Alice nodded to her comrades across the room, and with delicate gravity, she donned a pair of short white gloves that had been hidden in the fabric near her décolletage. The box itself was crammed from front to back with documents and papers. Taking a small brown book from the front, Alice handed it to me. A water stain in the shape of Cape Cod or a bent arm marked the cover, and antique typefaces belied the design conventions of the seventeenth century: a mix of fonts for emphasis and that strange custom of substituting an f for an s. I had to correct the text as I read it aloud to my companions:
THE DISPLAYING OF SUPPOSED WITCHCRAFT. Wherein is affirmed that there are many sorts of Deceivers and Impostors, And Divers persons under a passive Delusion of Melancholy and Fancy. But that there is a Corporeal League made betwixt the Devil and the Witch, Or that he sucks on the Witches Body, has Carnal Copulation, or that Witches are turned into Cats, Dogs, raise Tempests, or the like, is utterly denied and disproved. Wherein also is handled, The Existence of Angels and Spirits, the truth of Apparitions, the Nature of Astral and Sydereal Spirits, the force of Charms, and Philters; with other abstruse matters. By John Webster, Practitioner in Physick. London
Printed by J. M. and are to be sold by the Booksellers in London, 1677.

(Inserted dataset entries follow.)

(** An accepted amendment survives a restart.  After a new rule has
    been appended, a rules file that parsed still parses, and the policy read
    from it is the policy read before with the amendment added, which is what
    the running process has in memory.  Assumed of Starlark: the appended line
    evaluates to one more call, after those of the text before it. *)
Theorem restart_keeps_amendment to_string f path file prefix rule file' b id run b1 site span :
  (forall s t, to_string s = Ok t -> ch_lf ∉ t) ->
  allow_rule_line to_string prefix = Ok rule -> rule ∉ lines (default [] file) ->
  eval_module id (default [] file) = Ok run ->
  eval_module id (closed (default [] file) ++ rule ++ [ch_lf])
    = Ok (mkRun (run_calls run ++ [saved_call prefix site span]) (run_error run)) ->
  parse home_dir current_dir b id (default [] file) = (b1, Ok tt) ->
  blocking_append_allow_prefix_rule to_string f path file prefix = (file', Ok tt) ->
  exists b2, parse home_dir current_dir b id (default [] file') = (b2, Ok tt)
  /\ add_prefix_rule (build b1) prefix Allow = Ok (build b2).
Proof.
  intros Hjson Hrule Hnew Hrun Hrun' Hparse Happ.
  pose proof (blocking_append_spec to_string Hjson f path file prefix) as H. rewrite Happ in H.
  destruct H as [_ H]. destruct (H eq_refl) as (rule' & Hrule' & _ & ->). clear H.
  rewrite Hrule in Hrule'. injection Hrule' as <-. rewrite decide_False by done.
  destruct (allow_rule_line_inv _ _ _ Hrule) as [Hne _]. destruct prefix as [|w ws]; [done|].
  assert (Hend : run_error run = None).
  { unfold parse in Hparse. rewrite Hrun in Hparse. repeat case_match; naive_solver. }
  apply parse_Ok in Hparse as (run0 & E & Hr & Hv). rewrite Hrun in E. injection E as <-.
  destruct (saved_call_builtin b1 w ws site span) as (b2 & Hcall & Hbuild & Hhosts & v & Hpend & Hm & Hnm).
  exists b2. rewrite Hbuild. split; [|done]. unfold parse. rewrite Hrun'. cbn [run_calls run_error].
  rewrite (run_builtins_app _ _ _ _ Hr). cbn [run_builtins]. rewrite Hcall, Hend. f_equal.
  unfold validate_pending_examples_from in *. rewrite Hpend.
  destruct (run_builtins_grows _ _ _ _ _ Hr) as (vs & (Hp & _) & _). rewrite Hp in *.
  rewrite <- app_assoc, drop_app_length. rewrite drop_app_length in Hv.
  rewrite (validate_all_hosts _ _ _ Hhosts), (validate_all_app _ _ _ Hv). simpl. unfold validate_pending.
  by rewrite Hm, Hnm.
Qed.

End restart.

(** ** Migration *)

(** Lines as [split_inclusive] gives them: only the last may be unterminated. *)
Fixpoint pieces (ls : list str) : Prop :=
  match ls with
  | [] => True
  | [l] => l <> [] /\ (ch_lf ∉ l \/ exists m, l = m ++ [ch_lf] /\ ch_lf ∉ m)
  | l :: ls => (exists m, l = m ++ [ch_lf] /\ ch_lf ∉ m) /\ pieces ls
  end.

Lemma pieces_cons l ls :
  (exists m, l = m ++ [ch_lf] /\ ch_lf ∉ m) -> pieces ls -> pieces (l :: ls).
Proof.
  intros (m & -> & Hm) H. destruct ls; simpl; [|eauto]. split; [by destruct m|]. eauto.
Qed.

Lemma pieces_inv l ls : pieces (l :: ls) -> pieces ls /\ (ls <> [] -> exists m, l = m ++ [ch_lf] /\ ch_lf ∉ m).
Proof. destruct ls; simpl; [done|]. intros [H1 H2]. done. Qed.

Lemma split_inclusive_pieces s : pieces (split_inclusive s) /\ concat (split_inclusive s) = s.
Proof.
  induction s as [s IH] using (well_founded_induction (well_founded_ltof _ (@length char))).
  destruct (decide (ch_lf ∈ s)) as [Hin|Hno].
  - apply list_elem_of_split_l in Hin as (l & s' & -> & Hl). rewrite split_inclusive_line by done.
    destruct (IH s') as [H1 H2]; [unfold ltof; rewrite length_app; simpl; lia|]. split.
    + apply pieces_cons; [by exists l|done].
    + simpl. rewrite H2. by rewrite <- app_assoc.
  - rewrite split_inclusive_last by done. case_bool_decide as E; [by subst|]. simpl. rewrite app_nil_r. auto.
Qed.

Lemma split_inclusive_of_pieces ls : pieces ls -> split_inclusive (concat ls) = ls.
Proof.
  induction ls as [|l ls IH]; [done|]. intros H. assert (Hl := pieces_inv _ _ H). destruct Hl as [Hls Hl].
  destruct ls as [|l' ls].
  - simpl in H |- *. rewrite app_nil_r. destruct H as [Hne [Hno|(m & -> & Hm)]].
    + rewrite split_inclusive_last by done. by rewrite bool_decide_false.
    + by rewrite split_inclusive_line.
  - destruct Hl as (m & -> & Hm); [done|]. cbn [concat]. rewrite <- app_assoc. simpl.
    rewrite split_inclusive_line by done. f_equal. apply IH. done.
Qed.

Lemma pieces_filter p ls : pieces ls -> pieces (List.filter p ls).
Proof.
  induction ls as [|l ls IH]; [done|]. intros H. destruct (pieces_inv _ _ H) as [Hls Hl].
  cbn [List.filter]. destruct (p l); [|by apply IH]. destruct ls as [|l' ls]; [done|].
  apply pieces_cons; [by apply Hl|by apply IH].
Qed.

Lemma split_inclusive_snoc ls line :
  ch_lf ∉ line -> pieces ls -> (concat ls <> [] -> last (concat ls) = Some ch_lf) ->
  split_inclusive (concat ls ++ line ++ [ch_lf]) = ls ++ [line ++ [ch_lf]].
Proof.
  intros Hl. induction ls as [|l ls IH]; intros H Hlast; simpl.
  { change (line ++ [ch_lf]) with (line ++ ch_lf :: []). by rewrite split_inclusive_line. }
  destruct (pieces_inv _ _ H) as [Hls Hm]. assert (exists m, l = m ++ [ch_lf] /\ ch_lf ∉ m) as (m & -> & Hno).
  { destruct ls as [|l' ls]; [|by apply Hm]. destruct H as [Hne [Hno|?]]; [|done]. exfalso.
    simpl in Hlast. rewrite app_nil_r in Hlast. apply Hlast, last_Some in Hne as (l0 & ->). set_solver. }
  rewrite <- !app_assoc. simpl. rewrite split_inclusive_line by done. f_equal. apply IH; [done|].
  intros Hne. simpl in Hlast. rewrite last_app in Hlast.
  destruct (last (concat ls)) eqn:E; [|by apply last_None in E]. apply Hlast. by destruct m.
Qed.

Lemma split_inclusive_app c line :
  ch_lf ∉ line -> split_inclusive (closed c ++ line ++ [ch_lf]) = split_inclusive (closed c) ++ [line ++ [ch_lf]].
Proof.
  intros Hl. destruct (split_inclusive_pieces (closed c)) as [Hp Hc]. rewrite <- Hc at 1.
  apply split_inclusive_snoc; [done|done|]. rewrite Hc.
  destruct (closed_spec c) as [->|(c' & ->)]; [done|]. intros _. by rewrite last_snoc.
Qed.
(** The body of the loop of [build_reference_messages]. *)
Definition render_message (rendered : list ChatMessage) (msg : ChatMessage) : list ChatMessage :=
  if str_eqb (role msg) (lit "system") then rendered
  else if str_eqb (role msg) (lit "user") then rendered ++ [msg_user (content msg)]
  else if str_eqb (role msg) (lit "assistant") then
    let parts := if bool_decide (trim (content msg) = []) then [] else [trim (content msg)] in
    let calls_text := render_tool_calls (tool_calls msg) in
    let parts := if bool_decide (calls_text = []) then parts else parts ++ [calls_text] in
    match parts with
    | [] => rendered
    | _ => rendered ++ [msg_assistant (join [ch_lf] parts)]
    end
  else if is_tool_result msg || str_eqb (role msg) (lit "tool") then
    let preview := truncate_tool_result (trim (content msg)) REFERENCE_TOOL_RESULT_BUDGET in
    let block := lit "[tool result: " ++ preview ++ lit "]" in
    if is_some_and (fun m => str_eqb (role m) (lit "assistant")) (last rendered) then
      update_last (fun m => mkMessage (role m) (content m ++ [ch_lf] ++ block) (tool_calls m)
                              (is_tool_result m)) rendered
    else rendered ++ [msg_assistant block]
  else rendered.

Definition build_reference_messages (messages : list ChatMessage) : list ChatMessage :=
  let rendered := fold_left render_message messages [] in
  if is_some_and (fun m => str_eqb (role m) (lit "user")) (last rendered) then rendered
  else rendered ++ [msg_user ADVISORY_INSTRUCTION].

Definition reference_block (idx : nat) (r : MoaModelSlot * str) : str :=
  lit "Reference " ++ fmt_nat (idx + 1) ++ lit " - " ++ slot_label (fst r) ++ lit ":" ++ [ch_lf] ++ snd r.

Definition joined_references (refs : list (MoaModelSlot * str)) : str :=
  join [ch_lf; ch_lf] (imap reference_block refs).

Definition build_synthesis_prompt (user_prompt : str) (refs : list (MoaModelSlot * str))
    (agg : MoaModelSlot) : str :=
  lit "You are the aggregator in a Mixture of Agents process. Synthesize the reference responses into concise, actionable guidance for the main agent. Focus on next steps, tool-use strategy, risks, and any disagreements. Do not answer the user directly unless that is all that is needed; produce context the main agent should use in its normal loop."
  ++ [ch_lf; ch_lf] ++ lit "Original user prompt:" ++ [ch_lf] ++ user_prompt
  ++ [ch_lf; ch_lf] ++ lit "Reference responses:" ++ [ch_lf] ++ joined_references refs.

Definition build_guidance (synthesis : str) (agg : MoaModelSlot) (models : list MoaModelSlot) : str :=
  let refs := join (lit ", ") (map slot_label models) in
  let body := if bool_decide (trim synthesis = [])
              then lit "(no aggregator synthesis; see reference outputs below)"
              else trim synthesis in
  lit "[Mixture of Agents context - use this as private guidance for the normal agent loop. You may call tools, continue reasoning, or finish normally.]"
  ++ [ch_lf] ++ lit "Aggregator: " ++ slot_label agg ++ [ch_lf] ++ lit "References: " ++ refs
  ++ [ch_lf; ch_lf] ++ body.
(* ===== verification/ConfigToml.v ===== *)
(** * Configuration values and the merge of layers

    config/src/key_aliases.rs, merge.rs and overrides.rs: a configuration layer
    is a TOML document; a layer is merged over the layers below it table by
    table, with legacy keys renamed, feature switches that may be a boolean or a
    table, two exclusive forms of the shell environment filters, and keys that
    are compared up to case or host spelling.

    A [toml::Map] keeps its insertion order (the crate enables
    [preserve_order]), so a table is an association list: inserting an existing
    key replaces its value in place, a new key goes to the end.  The reference
    semantics is [setting_at], the value a document gives to a dotted path;
    [merge_setting] says what a merge means for it.  The branch of the merge
    that only exists on Windows is not modelled. *)

From S2P Require Import Prelude RustStr NetworkPolicy.
From Stdlib Require Import SpecFloat.

(** ** Values *)

Inductive TomlValue :=
| TString (s : str)
| TInteger (n : Z)
| TFloat (f : spec_float)
| TBoolean (b : bool)
| TDatetime (text : str)
| TArray (items : list TomlValue)
| TTable (table : list (str * TomlValue)).

(** ** Tables: [toml::Map] *)

Section table.
Context {A : Type}.
Implicit Types (t : list (str * A)) (k : str).

Fixpoint t_get k t : option A :=
  match t with
  | [] => None
  | (k', v) :: t' => if str_eqb k k' then Some v else t_get k t'
  end.

Definition t_contains_key k t : bool := match t_get k t with Some _ => true | None => false end.

Fixpoint t_insert k (v : A) t : list (str * A) :=
  match t with
  | [] => [(k, v)]
  | (k', v') :: t' => if str_eqb k k' then (k', v) :: t' else (k', v') :: t_insert k v t'
  end.

Fixpoint t_remove k t : list (str * A) :=
  match t with
  | [] => []
  | (k', v') :: t' => if str_eqb k k' then t' else (k', v') :: t_remove k t'
  end.

(** [table.entry(key).or_insert(value)] *)
Definition t_or_insert k (v : A) t : list (str * A) :=
  match t_get k t with Some _ => t | None => t_insert k v t end.

(** [Map::from_iter] *)
Definition t_from_iter (entries : list (str * A)) : list (str * A) :=
  fold_left (fun t '(k, v) => t_insert k v t) entries [].

End table.

(** [TomlValue::as_table], [TomlValue::get] with a string, [as_bool] *)
Definition as_table (v : TomlValue) : option (list (str * TomlValue)) :=
  match v with TTable t => Some t | _ => None end.
Definition value_get (k : str) (v : TomlValue) : option TomlValue :=
  match v with TTable t => t_get k t | _ => None end.
Definition is_table (v : TomlValue) : bool := match v with TTable _ => true | _ => false end.
Definition is_bool (v : TomlValue) : bool := match v with TBoolean _ => true | _ => false end.

(** ** Key aliases *)

Record ConfigKeyAlias := mkAlias {
  table_path : list str;
  legacy_key : str;
  canonical_key : str }.

Definition CONFIG_KEY_ALIASES : list ConfigKeyAlias :=
  [ mkAlias [lit "memories"] (lit "no_memories_if_mcp_or_web_search") (lit "disable_on_external_context");
    mkAlias [lit "agents"] (lit "max_threads") (lit "max_concurrent_threads_per_session") ].

Definition normalize_key_alias {A} (path : list str) (table : list (str * A)) (alias : ConfigKeyAlias) :=
  if bool_decide (path = table_path alias) then
    match t_get (legacy_key alias) table with
    | Some value => t_or_insert (canonical_key alias) value (t_remove (legacy_key alias) table)
    | None => table
    end
  else table.
Lemma deciding_layer_origin ls : Forall layer_doc_ok ls -> Forall (fun l => dot_free (layer_config l) = true) ls ->
  forall p l v r, deciding_layer (rev ls) p = Some (l, v) -> records p v r ->
  fold_left layer_origins ls ∅ !! join [ch_dot] r = Some (metadata l).
Proof.
  induction ls as [|x ls IH] using rev_ind; intros Hok Hdf p l v r Hd Hr; [done|].
  apply Forall_app in Hok as [Hok Hx]. apply Forall_cons in Hx as [Hx _].
  apply Forall_app in Hdf as [Hdf Hxd]. apply Forall_cons in Hxd as [Hxd _].
  rewrite fold_left_app. cbn [fold_left]. rewrite rev_app_distr in Hd. cbn [rev app deciding_layer] in Hd.
  unfold layer_origins at 1. set (doc := normalized_with_key_aliases (layer_config x) []) in *.
  destruct (setting_at [] doc p) as [w|] eqn:Es.
  - injection Hd as -> ->. apply record_in. by eapply (setting_records p []).
  - destruct (overrides [] doc p) eqn:Eo; [done|]. rewrite record_out; [by eapply IH|].
    intros q Hq Hj. pose proof (deciding_layer_in _ _ _ _ Hd) as [Hin Hset].
    assert (Forall (fun k => ch_dot ∉ k) r) as Fr.
    { rewrite list_elem_of_In, <- in_rev, <- list_elem_of_In in Hin. rewrite !Forall_forall in Hok, Hdf. eapply records_dot_free; [|constructor|].
      - eapply (setting_records p []); done.
      - apply normalized_dot_free; [by apply Hok|by apply Hdf]. }
    assert (q = r) as ->.
    { apply join_dot_inj; [by eapply records_nonempty..| |done|done].
      eapply records_dot_free; [done|constructor|by apply normalized_dot_free]. }
    destruct (records_prefix _ _ _ Hr) as [s ->].
    destruct (records_blocks p [] doc s) as [H|H]; [by apply normalized_ok|done|done|congruence].
Qed.

End stack_invariant.

(** C37: the effective configuration and its origins.  When the documents of
    the enabled layers are in normal form (permission domains and environment
    filters are spelled as merging spells them), the value of every dotted path
    is that of the highest layer that sets it, unless a layer above replaces the
    place where it lives; and when keys have no dots, the origin recorded for
    the path (for each element, when the value is an array) is exactly that
    layer.  Filters in another spelling can lose their origin
    ([renamed_filter_has_no_origin]). *)
Theorem effective_config_decided {HP : HostParsers} {UC : UnicodeCase} {R RT : Type} (s : ConfigLayerStack R RT) p :
  Forall layer_doc_ok (layers_low_to_high s) ->
  setting_at [] (effective_config s) p = snd <$> deciding_layer (layers_high_to_low s) p
  /\ (Forall (fun l => dot_free (layer_config l) = true) (layers_low_to_high s) ->
      forall l v r, deciding_layer (layers_high_to_low s) p = Some (l, v) -> records p v r ->
      origins s !! join [ch_dot] r = Some (metadata l)).
Proof.
  intros Hok. split; [by apply merge_layers_deciding|]. intros Hdf l v r Hd Hr.
  by eapply deciding_layer_origin.
Qed.

(** Stacks stay ordered and valid.  A stack is built only from layers in
    precedence order, project layers from root to current directory, with valid
    filters; replacing or inserting a user layer and taking over the user layers
    of another stack keep that. *)
Theorem stack_operations_keep_order {HP : HostParsers} {UC : UnicodeCase} {FD : FilterDecoding} {E : ConfigEncoding}
    {R RT : Type} (s other : ConfigLayerStack R RT) ls r rt file v :
  stack_new ls r rt = Ok s -> stack_ok other ->
  stack_ok s
  /\ stack_ok (with_user_layer_from s other)
  /\ forall s', with_user_config s file v = Ok s' ->
     stack_ok s' /\ exists profile,
       layers s' ≡ₚ layer_new (User file profile) v :: remove_first (is_user_layer_of file) (layers s).
Proof.
  intros [Hs _]%stack_new_ok Ho. split; [done|]. split; [by apply with_user_layer_from_ok|].
  intros s' Hw. unfold with_user_config in Hw. split; [apply (with_user_config_profile_ok _ _ _ _ _ Hs Hw)|]. revert Hw.
  unfold with_user_config_profile. destruct validate_enabled_config_layers; simpl; [|done].
  intros [= <-]. eexists. apply insert_layer_perm.
Qed.

(** ** Examples *)

Definition ex_encoding : ConfigEncoding :=
  {| toml_to_json := fun _ => None; json_to_vec := fun _ => Some []; sha256 := fun bytes => bytes |}.

(** Reads lists of strings and maps of actions. *)
Definition ex_strings (v : TomlValue) : result (list str) str :=
  match v with
  | TArray items =>
      if forallb (fun v => match v with TString _ => true | _ => false end) items
      then Ok (omap (fun v => match v with TString s => Some s | _ => None end) items)
      else Err (lit "expected a string")
  | _ => Err (lit "expected an array")
  end.

Definition ex_filters (v : TomlValue) : result (list (str * ShellEnvironmentPolicyFilter)) str :=
  match v with
  | TTable t => Ok (omap (fun e => match snd e with TString _ => Some (fst e, Include) | _ => None end) t)
  | _ => Err (lit "expected a table")
  end.

Definition ex_decoding : FilterDecoding :=
  {| de_strings := ex_strings; de_filters := ex_filters;
     de_not_a_table := fun _ => Err (lit "expected a table"); display_de_error := fun e => e |}.

Section examples.
#[local] Existing Instances plain_hosts ascii_case ex_encoding ex_decoding.

Definition ex_system : ConfigLayerEntry := layer_new (System [lit "etc"; lit "codex"; lit "config.toml"]) ex_lower.
Definition ex_user : ConfigLayerEntry := layer_new (User [lit "home"; lit "config.toml"] None) ex_upper.
Definition ex_stack : ConfigLayerStack unit unit := mkStack [ex_system; ex_user] tt tt false None.

Lemma effective_config_decided_witness :
  setting_at [] (effective_config ex_stack)
    [lit "agents"; lit "max_concurrent_threads_per_session"] = Some (TInteger 7)
  /\ origins ex_stack !! lit "agents.max_concurrent_threads_per_session" = Some (metadata ex_user)
  /\ origins ex_stack !! lit "shell_environment_policy.inherit" = Some (metadata ex_system).
Proof.
  assert (Forall (layer_doc_ok) (layers_low_to_high ex_stack)) as Hok.
  { repeat constructor. }
  assert (Forall (fun l => dot_free (layer_config l) = true) (layers_low_to_high ex_stack)) as Hd.
  { repeat constructor. }
  destruct (effective_config_decided ex_stack
    [lit "agents"; lit "max_concurrent_threads_per_session"] Hok) as [H1 H2].
  destruct (effective_config_decided ex_stack
    [lit "shell_environment_policy"; lit "inherit"] Hok) as [_ H3].
  split; [rewrite H1; vm_compute; reflexivity|]. split.
  - apply (H2 Hd ex_user (TInteger 7) [lit "agents"; lit "max_concurrent_threads_per_session"]);
      [vm_compute; reflexivity|]. apply records_scalar; [reflexivity|]. left.
  - apply (H3 Hd ex_system (TString (lit "all")) [lit "shell_environment_policy"; lit "inherit"]);
      [vm_compute; reflexivity|]. apply records_scalar; [reflexivity|]. left.
Defined.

“That’s rich,” said Jane. “The part about raising tempests.”
Dolly smacked her on the meaty part of her arm. “And how witches can turn themselves into cats or dogs. I had a little dog once, what was his name?”
Peering over my shoulder, the old man read the title page for himself; the whispering movements of his lips reverberated like a flight of hummingbirds. “Ah, but you miss the point, ladies, by concentrating upon the sensational. That book is a treatise on how the whole matter of witchcraft is but a deception, and how witches are really just hysterics, and our belief in such matters a case of melancholy and fancy, is that not so, Miss Bonham?”
I had never believed in all that hocus-pocus, ghost stories, fairy tales, and had long ago prided myself on being entirely rational and having an orderly mind, so I was pleased to hear the old man refute such claims and to discover long-ago works, like Mr. John Webster’s, devoted to drawing attention to, and exposing, the fraudulent and irrational. As if she could read my mind, Miss Alice Bonham stood in the center of the room and began to spin, slowly at first, but soon pirouetting like a ballerina, then dizzy as a dervish, her dress flashing like a siren, her hair whipping across and hiding her face. And as she spun, she attracted the shattered glass on the floor like metal filings to a magnet, or a reverse centrifuge. The jagged splinters did not skewer her, but clung to the fabric of her skirt till it glistened and was festooned with reflected light. As she slowed her revolutions, the pieces leapt from her body and back into place on the medicine cabinet until at last the mirror was restored, the shards coming together in an elaborate jigsaw puzzle, the seams fused as if nothing had ever disturbed the perfect surface. Steadying herself, Alice sighed deeply, steam escaping from her heels like an old-fashioned locomotive come to rest, and we were dumbfounded by the trick.
The old man took me aside. “Perhaps,” he whispered, “I spoke in haste.”
With the room restored to its former state, a hush descended as we waited and watched for Alice’s next move. She stepped to the gray box and produced a single sheet of paper covered with writing in a fine hand, and giving it to Jane, she encouraged her with a nod to read it aloud.